Ecology of Fear: Los Angeles and the Imagination of Disaster
- First edition
- Author: Mike Davis
- Language: English
- Subject: History
- Genre: Non-fiction
- Publisher: Metropolitan Books
- Publication date: 1998
- Publication place: United States
- ISBN: 978-0375706073

= Ecology of Fear =

Book by Mike Davis

Ecology of Fear: Los Angeles and the Imagination of Disaster is a 1998 book by historian and urban theorist Mike Davis examining how contemporary Los Angeles is portrayed in the popular media. The book investigates the relationship between natural disasters and social injustices in Southern California. The author explores the history of urbanization in the area and how it has disregarded environmental common sense. The book also examines the intersection between social issues and the perception of natural disorder.

== Content ==
The book is divided into seven chapters and they are as follows:

The Dialectic of Ordinary Disaster

This chapter explores the frequent natural disasters in Los Angeles and the "disaster fatigue" they create.

How Eden Lost Its Garden

This chapter explores the history of the Los Angeles area and the forces that have encroached on its natural beauty.
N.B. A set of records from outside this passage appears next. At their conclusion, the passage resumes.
Lemma Sha256_length b : String.length (Sha256 b) = 32%nat.
Proof. unfold Sha256. by rewrite string_of_bytes_length, digest_length. Qed.

Section HashChecks.
Implicit Types (c : call) (s : state).

(** Every secret-gated handler succeeds only against the hash of the
    secret it was given. *)
Lemma claim_needs_hash claim c s s' :
  claim ∈ [HTLCBridge.withdraw_htlc; HTLCBridgeFixed.withdraw_htlc;
           EthToAlgo.claim_htlc; Minimal.claim_htlc;
           AlgoToEth.reveal_secret] ->
  claim c s = Ok tt s' ->
  exists sec, lget s (Txn_sender c) hashlock_key = VBytes (Sha256 sec).
Proof.
  intros Hin H.
  repeat (apply elem_of_cons in Hin as [-> | Hin]);
    try (by apply elem_of_nil in Hin).
  - apply bridge_withdraw_inv in H
      as (id & sec & tl & _ & _ & _ & _ & _ & _ & _ & _ & Hh & _). eauto.
  - unfold HTLCBridgeFixed.withdraw_htlc in H. teal_inv H. teal_facts. eauto.
  - apply e2a_claim_inv in H
      as (id & sec & tl & _ & _ & _ & _ & _ & _ & _ & _ & Hh & _). eauto.
  - unfold Minimal.claim_htlc in H. teal_inv H. teal_facts. eauto.
  - apply a2e_reveal_inv in H as (id & sec & _ & _ & _ & _ & _ & Hh & _). eauto.
Qed.
End HashChecks.

(** X19.  A hashlock that is not 32 bytes long can never be opened.
    [Sha256] always yields 32 bytes, and no create checks the length of
    the hashlock it stores.  So on a record whose hashlock has another
    length, claim/withdraw and reveal of the record-keeping contracts and
    partial_fill and public_claim of the partial-fill engine fail for
    every call, whatever the secret; such a record can only be
    refunded. *)
Theorem malformed_hashlock_is_unclaimable h :
  String.length h ≠ 32%nat ->
  (forall claim c s s',
     claim ∈ [HTLCBridge.withdraw_htlc; HTLCBridgeFixed.withdraw_htlc;
              EthToAlgo.claim_htlc; Minimal.claim_htlc;
              AlgoToEth.reveal_secret] ->
     lget s (Txn_sender c) hashlock_key = VBytes h -> claim c s ≠ Ok tt s') /\
  (forall c s s',
     gget s PartialFill.hashlock = VBytes h ->
     PartialFill.handle_partial_fill c s ≠ Ok tt s' /\
     PartialFill.handle_public_claim c s ≠ Ok tt s').
Proof.
  intros Hlen. split.
  - intros claim c s s' Hin Hh H.
    apply (claim_needs_hash claim c s s' Hin) in H as [sec Hsec].
    apply Hlen. assert (h = Sha256 sec) as -> by congruence.
    apply Sha256_length.
  - intros c s s' Hh. split; intros H.
    + apply pf_partial_fill_inv in H
        as (f & sec & t & r & _ & _ & _ & _ & Hsec & _).
      apply Hlen. assert (h = Sha256 sec) as -> by congruence.
      apply Sha256_length.
    + apply pf_public_claim_inv in H as (sec & _ & _ & _ & Hsec & _).
      apply Hlen. assert (h = Sha256 sec) as -> by congruence.
      apply Sha256_length.
Qed.

(** ALICE's create is accepted with the three-byte hashlock "abc"; no
    claim on that record can succeed. *)
Lemma malformed_hashlock_is_unclaimable_witness :
  outcome (EthToAlgo.create_htlc (e2a_create "s1" 1000 "abc" 7200 0) empty_state)
    = None /\
  forall secret s',
    EthToAlgo.claim_htlc (e2a_claim "s1" secret 10) e2a_s1_malformed ≠ Ok tt s'.
Proof.
  split; [vm_compute; reflexivity|].
  destruct (malformed_hashlock_is_unclaimable "abc") as [H _];
    [discriminate|].
  intros secret s'. apply H; [nth_elem 2 | vm_compute; reflexivity].
Defined.

Section ClientCalls.
Import PartialFillClient.
Implicit Types (c : call) (s : state).

Lemma to_bytes_Some n :
  0 <= n <= MAX_UINT64 -> to_bytes n = Some (Itob n).
Proof.
  intros [H0 H1]. unfold to_bytes.
  by rewrite (proj2 (Z.leb_le _ _) H0), (proj2 (Z.leb_le _ _) H1).
Qed.

Lemma to_bytes_None n : n < 0 \/ MAX_UINT64 < n -> to_bytes n = None.
Proof.
  intros [H | H]; unfold to_bytes.
  - by rewrite (proj2 (Z.leb_gt _ _) H).
  - rewrite (proj2 (Z.leb_gt _ _) H). by destruct (0 <=? n).
Qed.
End ClientCalls.



(** ** Waiting for a confirmation *)

Section WaitForConfirmation.
Import PartialFillClient.
Implicit Types (client : algod_client) (txid : string).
The Case for Letting Malibu Burn

This chapter juxtaposes the fire risk between Malibu and downtown Los Angeles, and explores the history of fires in Malibu.

Our Secret Kansas

This chapter explores the risk of tornadoes in Los Angeles.

Maneaters of the Sierra Madre

This chapter explores the growing number of interactions between humans and wild animals in Los Angeles.

The Literary Destruction of Los Angeles

This chapter explores the theme of the destruction of Los Angeles in literature.

Beyond Blade Runner

This chapter explores the dystopian future of Los Angeles.